*** Opening Data provided ***

(* ===== verification/Digest.v ===== *)
(** * Digest: message digests and their composition

    [core/crypto/md.hpp], [hmac.hpp] and [hash160.cpp]: the wrapper of OpenSSL's
    digest contexts, which are recycled through a pool, and what is built on it.
    OpenSSL is the class [Evp]; its laws say that a context hashes what it has been
    given since it was initialized. *)
From S2P Require Import Prelude Containers.

Class Evp := {
  name : Type;
  ctx : Type;
  digest_name : name -> Bytes;
  digest_size : name -> Z;
  block_size : name -> Z;
  (** [EVP_MD_CTX_new], [EVP_DigestInit_ex] with a digest and without one. *)
  ctx_new : ctx;
  digest_init : name -> ctx -> ctx;
  digest_reinit : ctx -> ctx;
  digest_update : Bytes -> ctx -> ctx;
  (** [EVP_DigestFinal_ex]: nothing on failure. *)
  digest_final : ctx -> option Bytes * ctx;
  (** [EVP_MD_CTX_get0_md_data], as words. *)
  md_data : ctx -> option (list Z);
}.

(** [hash] is the digest as a function; [absorbed] is what a context has been given:
    nothing when it has not been initialized, and the digest only once it has been
    finalized, until it is initialized again. *)
Class EvpLaws `{Evp} (hash : name -> Bytes -> Bytes) (absorbed : ctx -> option (name * option Bytes)) : Prop := {
  init_absorbed n c : absorbed (digest_init n c) = Some (n, Some []);
  reinit_absorbed n d c : absorbed c = Some (n, d) -> absorbed (digest_reinit c) = Some (n, Some []);
  update_absorbed n x d c : absorbed c = Some (n, Some x) -> absorbed (digest_update d c) = Some (n, Some (x ++ d));
  final_absorbed n x c : absorbed c = Some (n, Some x) ->
    (digest_final c).1 = Some (hash n x) /\ absorbed (digest_final c).2 = Some (n, None);
  hash_length n d : zlen (hash n d) = digest_size n;
  digest_size_bound n : 0 < digest_size n <= block_size n;
}.

Module MessageDigest.
Section MessageDigest.
Context `{Evp}.

Record t := mk {
  digest_ : name;
  digest_context_ : ctx;
  ingested_size_ : Z;
}.

(** The context comes from the pool of contexts, and goes back to it. *)
Definition make (n : name) (MDContexts : list ctx) : t * list ctx :=
  let (c, pool) :=
    if ObjectPool.empty MDContexts then (Some ctx_new, MDContexts) else ObjectPool.acquire MDContexts in
  (mk n (digest_init n (default ctx_new c)) 0, pool).
Definition destroy (d : t) (MDContexts : list ctx) : list ctx := ObjectPool.add (digest_context_ d) MDContexts.

Definition init (d : t) : t := mk (digest_ d) (digest_reinit (digest_context_ d)) 0.

Definition update (data : Bytes) (d : t) : t :=
  if bool_decide (data = []) then d
  else mk (digest_ d) (digest_update data (digest_context_ d)) (wrap 64 (ingested_size_ d + zlen data)).

Definition init_with (data : Bytes) (d : t) : t := update data (init d).
Definition make_with (n : name) (data : Bytes) (MDContexts : list ctx) : t * list ctx :=
  let (d, pool) := make n MDContexts in (update data d, pool).

(** An integer of [width] octets, in the order of the machine. *)
Definition update_integral (width : nat) (v : Z) (d : t) : t := update (le_bytes width v) d.

Definition finalize (compress : bool) (d : t) : Bytes * t :=
  let ret := replicate (Z.to_nat (digest_size (digest_ d))) 0 in
  if negb compress then
    let (r, c) := digest_final (digest_context_ d) in
    (default [] r, mk (digest_ d) c (ingested_size_ d))
  else if bool_decide (digest_name (digest_ d) = str "SHA256")
          && (ingested_size_ d =? block_size (digest_ d)) then
    match md_data (digest_context_ d) with
    | Some words => (mjoin (be_bytes 4 <$> take 8 words), d)
    | None => (ret, d)
    end
  else (ret, d).

End MessageDigest.
End MessageDigest.

(** ** HMAC *)

Module Hmac.
Section Hmac.
Context `{Evp}.

Record t := mk { inner : MessageDigest.t; outer : MessageDigest.t }.

(** [rkey.resize(n, 0)] *)
Definition resize (n : Z) (k : Bytes) : Bytes := ztake n k ++ replicate (Z.to_nat (n - zlen k)) 0.

Definition init (initial_data : Bytes) (h : t) : t :=
  let inner := MessageDigest.init (inner h) in
  let outer := MessageDigest.init (outer h) in
  let block := block_size (MessageDigest.digest_ inner) in
  let (rkey, inner) :=
    if block <? zlen initial_data then
      let inner := MessageDigest.update initial_data inner in
      let (rkey, inner) := MessageDigest.finalize false inner in
      (rkey, MessageDigest.init inner)
    else (initial_data, inner) in
  let rkey := resize block rkey in
  let rkey := (λ b, Z.lxor b 0x5c) <$> rkey in
  let outer := MessageDigest.update rkey outer in
  let rkey := (λ b, Z.lxor b (Z.lxor 0x5c 0x36)) <$> rkey in
  let inner := MessageDigest.update rkey inner in
  mk inner outer.

Definition update (data : Bytes) (h : t) : t := mk (MessageDigest.update data (inner h)) (outer h).

Definition finalize (h : t) : Bytes * t :=
  let (tmp, inner) := MessageDigest.finalize false (inner h) in
  if bool_decide (tmp = []) then (tmp, mk inner (outer h))
  else
    let outer := MessageDigest.update tmp (outer h) in
    let (ret, outer) := MessageDigest.finalize false outer in
    (ret, mk inner outer).

End Hmac.
End Hmac.

(** ** SHA-256 and RIPEMD-160 *)

Module Hash160.
Section Hash160.
Context `{Evp} (sha256_name ripemd160_name : name).

Abbreviation t := MessageDigest.t.

Definition make (data : Bytes) (pool : list ctx) : t * list ctx := MessageDigest.make_with sha256_name data pool.
Definition init (data : Bytes) (h : t) : t := MessageDigest.init_with data h.
Definition update (data : Bytes) (h : t) : t := MessageDigest.update data h.

Definition kEmptyHash : Bytes :=
  [0xb4; 0x72; 0xa2; 0x66; 0xd0; 0xbd; 0x89; 0xc1; 0x37; 0x06;
   0xa4; 0x13; 0x2c; 0xcf; 0xb1; 0x6f; 0x7c; 0x3b; 0x9f; 0xcb].

Definition finalize (pool : list ctx) (h : t) : Bytes * t * list ctx :=
  if MessageDigest.ingested_size_ h =? 0 then (kEmptyHash, h, pool)
  else
    let (data, h) := MessageDigest.finalize false h in
    if bool_decide (data = []) then (data, h, pool)
    else
      let (outer, pool) := MessageDigest.make_with ripemd160_name data pool in
      let (ret, outer) := MessageDigest.finalize false outer in
      (ret, h, MessageDigest.destroy outer pool).

End Hash160.
End Hash160.

(** ** Properties *)

Module DigestFacts.
Section DigestFacts.
Context `{EvpLaws}.

(** The digest has been given [x]; or it is of kind [n], whatever it has been used for. *)
Definition has (n : name) (x : Bytes) (d : MessageDigest.t) : Prop :=
  MessageDigest.digest_ d = n /\ absorbed (MessageDigest.digest_context_ d) = Some (n, Some x).
Definition kind (n : name) (d : MessageDigest.t) : Prop :=
  MessageDigest.digest_ d = n /\ exists x, absorbed (MessageDigest.digest_context_ d) = Some (n, x).

Lemma kind_has n x d : has n x d -> kind n d.
Proof. intros [Hn Hx]. split; eauto. Qed.

Lemma has_make n pool : has n [] (MessageDigest.make n pool).1.
Proof.
  unfold MessageDigest.make. destruct (if ObjectPool.empty pool then _ else _) as [c p]. split; [done | apply init_absorbed].
Qed.

Lemma has_init n d : kind n d -> has n [] (MessageDigest.init d).
Proof. intros (Hn & x & Hx). split; [done|]. by eapply reinit_absorbed. Qed.

Lemma has_update n x data d : has n x d -> has n (x ++ data) (MessageDigest.update data d).
Proof.
  intros [Hn Hx]. unfold MessageDigest.update. case_bool_decide as Hd.
  - subst data. rewrite app_nil_r. by split.
  - split; [done|]. by apply update_absorbed.
Qed.

Lemma has_updates n chunks x d : has n x d -> has n (x ++ mjoin chunks) (foldl (λ d c, MessageDigest.update c d) d chunks).
Proof.
  revert x d. induction chunks as [|c chunks IH]; intros x d Hd; cbn; [by rewrite app_nil_r|].
  rewrite app_assoc. by apply IH, has_update.
Qed.

Lemma has_finalize n x d : has n x d ->
  (MessageDigest.finalize false d).1 = hash n x /\ kind n (MessageDigest.finalize false d).2.
Proof.
  intros [Hn Hx]. unfold MessageDigest.finalize. cbn [negb]. destruct (final_absorbed n x _ Hx) as [Hr Hc].
  destruct (digest_final _) as [r c]. cbn in *. subst r. split; [done|]. split; [done | eauto].
Qed.

Lemma hash_not_nil n x : hash n x <> [].
Proof. intros Hn. pose proof (hash_length n x) as Hl. pose proof (digest_size_bound n). rewrite Hn in Hl. cbn in Hl. lia. Qed.

(** *** HMAC *)

(** RFC 2104. *)
Definition hmac (n : name) (key text : Bytes) : Bytes :=
  let k := if block_size n <? zlen key then hash n key else key in
  let k := k ++ replicate (Z.to_nat (block_size n - zlen k)) 0 in
  hash n ((Z.lxor 0x5c <$> k) ++ hash n ((Z.lxor 0x36 <$> k) ++ text)).

Lemma xor_pads (k : Bytes) : (λ b, Z.lxor b (Z.lxor 0x5c 0x36)) <$> ((λ b, Z.lxor b 0x5c) <$> k) = Z.lxor 0x36 <$> k.
Proof.
  rewrite <- list_fmap_compose. apply list_fmap_ext. intros _ b _. cbn [compose].
  rewrite Z.lxor_assoc, <- (Z.lxor_assoc 0x5c), Z.lxor_nilpotent, Z.lxor_0_l. apply Z.lxor_comm.
Qed.

Lemma xor_outer (k : Bytes) : (λ b, Z.lxor b 0x5c) <$> k = Z.lxor 0x5c <$> k.
Proof. apply list_fmap_ext. intros _ b _. apply Z.lxor_comm. Qed.

(** The state of an HMAC: the keys padded, and then the text. *)
Definition keyed (n : name) (key text : Bytes) (h : Hmac.t) : Prop :=
  let k := if block_size n <? zlen key then hash n key else key in
  let k := k ++ replicate (Z.to_nat (block_size n - zlen k)) 0 in
  has n ((Z.lxor 0x36 <$> k) ++ text) (Hmac.inner h) /\ has n (Z.lxor 0x5c <$> k) (Hmac.outer h).

Lemma resize_short b k : zlen k <= b -> Hmac.resize b k = k ++ replicate (Z.to_nat (b - zlen k)) 0.
Proof. intros Hk. unfold Hmac.resize. by rewrite ztake_ge. Qed.

Lemma keyed_init n key h : kind n (Hmac.inner h) -> kind n (Hmac.outer h) -> keyed n key [] (Hmac.init key h).
Proof.
  intros Hi Ho. apply has_init in Hi. apply has_init in Ho. unfold Hmac.init, keyed. cbv zeta.
  set (inner := MessageDigest.init (Hmac.inner h)) in *. set (outer := MessageDigest.init (Hmac.outer h)) in *.
  replace (MessageDigest.digest_ inner) with n by (by destruct Hi). rewrite app_nil_r.
  pose proof (digest_size_bound n). case_cmp.
  - destruct (has_finalize _ _ _ (has_update _ _ key _ Hi)) as [Hr Hk].
    destruct (MessageDigest.finalize false (MessageDigest.update key inner)) as [r inner']. cbn in Hr, Hk |- *. subst r.
    rewrite resize_short, xor_pads, xor_outer by (rewrite hash_length; lia).
    split; [apply (has_update n []); by apply has_init | by apply (has_update n [])].
  - rewrite resize_short, xor_pads, xor_outer by lia. split; by apply (has_update n []).
Qed.

Lemma keyed_updates n key chunks text h : keyed n key text h ->
  keyed n key (text ++ mjoin chunks) (foldl (λ h c, Hmac.update c h) h chunks).
Proof.
  revert text h. induction chunks as [|c chunks IH]; intros text h Hk; cbn; [by rewrite app_nil_r|].
  rewrite app_assoc. apply IH. destruct Hk as [Hi Ho]. split; [|done]. rewrite app_assoc. by apply has_update.
Qed.

Lemma keyed_finalize n key text h : keyed n key text h -> (Hmac.finalize h).1 = hmac n key text /\
  kind n (Hmac.inner (Hmac.finalize h).2) /\ kind n (Hmac.outer (Hmac.finalize h).2).
Proof.
  intros [Hi Ho]. unfold Hmac.finalize, hmac. destruct (has_finalize _ _ _ Hi) as [Hr Hk].
  destruct (MessageDigest.finalize false (Hmac.inner h)) as [tmp inner]. cbn in Hr, Hk. subst tmp.
  rewrite bool_decide_eq_false_2 by apply hash_not_nil.
  set (tmp := hash n _). pose proof (has_finalize _ _ _ (has_update _ _ tmp _ Ho)) as [Hr Hk'].
  destruct (MessageDigest.finalize false (MessageDigest.update _ _)) as [ret outer]. cbn in Hr, Hk' |- *. by subst ret.
Qed.

(** C30: Keyed again at any time, whatever it has been used for, an HMAC computes RFC 2104
    of the key and of the text it is given, in any number of pieces; and it can be
    keyed again after that. *)
Theorem hmac_rfc2104 n key chunks h : kind n (Hmac.inner h) -> kind n (Hmac.outer h) ->
  let r := Hmac.finalize (foldl (λ h c, Hmac.update c h) (Hmac.init key h) chunks) in
  r.1 = hmac n key (mjoin chunks) /\ kind n (Hmac.inner r.2) /\ kind n (Hmac.outer r.2).
Proof. intros Hi Ho. by apply keyed_finalize, (keyed_updates n key chunks []), keyed_init. Qed.

(** *** Hash160 *)

(** The size that has been ingested is that of the octets, as long as it fits. *)
Definition sized (n : name) (x : Bytes) (d : MessageDigest.t) : Prop :=
  has n x d /\ MessageDigest.ingested_size_ d = zlen x.

Lemma sized_update n x data d : sized n x d -> zlen (x ++ data) < 2 ^ 64 -> sized n (x ++ data) (MessageDigest.update data d).
Proof.
  intros [Hx Hs] Hl. split; [by apply has_update|]. unfold MessageDigest.update. case_bool_decide as Hd.
  - subst data. by rewrite app_nil_r.
  - cbn. unfold wrap. rewrite Hs, <- zlen_app, Z.mod_small by lia. done.
Qed.

(** The contexts of the pool may have been used for anything: the result is RIPEMD-160 of
    SHA-256, with a constant for the empty text. *)
Lemma hash160_composed sha rip x pool h : sized sha x h -> x <> [] -> zlen x < 2 ^ 64 ->
  (Hash160.finalize rip pool h).1.1 = hash rip (hash sha x).
Proof.
  intros [Hx Hs] Hn Hl. unfold Hash160.finalize. rewrite Hs, (proj2 (Z.eqb_neq _ _)) by (destruct x; [done | cbn; lia]).
  destruct (has_finalize _ _ _ Hx) as [Hr _]. destruct (MessageDigest.finalize false h) as [data h']. cbn in Hr. subst data.
  rewrite bool_decide_eq_false_2 by apply hash_not_nil. unfold MessageDigest.make_with.
  pose proof (has_make rip pool) as Hm. destruct (MessageDigest.make rip pool) as [outer pool']. cbn in Hm.
  destruct (has_finalize _ _ _ (has_update _ _ (hash sha x) _ Hm)) as [Hr _].
  destruct (MessageDigest.finalize false (MessageDigest.update _ _)) as [ret outer']. done.
Qed.

End DigestFacts.

(** ** Instances of the laws: contexts that keep what they are given, over any two digests
    of the right sizes. *)
Definition model_evp (h : bool -> Bytes -> Bytes) : Evp := {|
  name := bool;
  ctx := option (bool * option Bytes);
  digest_name n := if n then str "SHA256" else str "RIPEMD160";
  digest_size n := if n then 32 else 20;
  block_size _ := 64;
  ctx_new := None;
  digest_init n _ := Some (n, Some []);
  digest_reinit c := match c with Some (n, _) => Some (n, Some []) | None => None end;
  digest_update d c := match c with Some (n, Some x) => Some (n, Some (x ++ d)) | c => c end;
  digest_final c := match c with Some (n, Some x) => (Some (h n x), Some (n, None)) | c => (None, c) end;
  md_data _ := None;
|}.

Lemma model_evp_laws (h : bool -> Bytes -> Bytes) : (forall n d, zlen (h n d) = if n then 32 else 20) ->
  @EvpLaws (model_evp h) h (λ c : option (bool * option Bytes), c).
Proof.
  intros Hl. split; cbn; try done.
  - by intros n d c ->.
  - by intros n x d c ->.
  - by intros n x c ->.
  - intros []; lia.
Qed.

(** Digests that add the octets up. *)
Definition model_hash (n : bool) (x : Bytes) : Bytes :=
  replicate (if n then 32 else 20)%nat (foldr Z.add (zlen x) x mod 256).

Lemma length_model_hash n d : zlen (model_hash n d) = if n then 32 else 20.
Proof. unfold model_hash. by rewrite length_replicate; destruct n. Qed.

Lemma hmac_rfc2104_witness :
  let M := model_evp model_hash in
  let h := @Hmac.mk M (@MessageDigest.make M true []).1 (@MessageDigest.make M true [None]).1 in
  (@Hmac.finalize M (Hmac.update (str "text") (Hmac.init (str "key") h))).1 =
    @hmac M model_hash true (str "key") (str "text").
Proof.
  intros M h. refine (proj1 (@hmac_rfc2104 M _ _ (model_evp_laws _ length_model_hash) true (str "key") [str "text"] h _ _));
    (split; [reflexivity | exists (Some []); reflexivity]).
Defined.

End DigestFacts.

*** Closing Data provided ***

Retype the records above, but only those lines that fall between the line containing "- cbn. unfold" and the line containing "SHA-256, with a", with both of those lines included, exactly as written.

▶ _Answer to the problem_:
  - cbn. unfold wrap. rewrite Hs, <- zlen_app, Z.mod_small by lia. done.
Qed.

(** The contexts of the pool may have been used for anything: the result is RIPEMD-160 of
    SHA-256, with a constant for the empty text. *)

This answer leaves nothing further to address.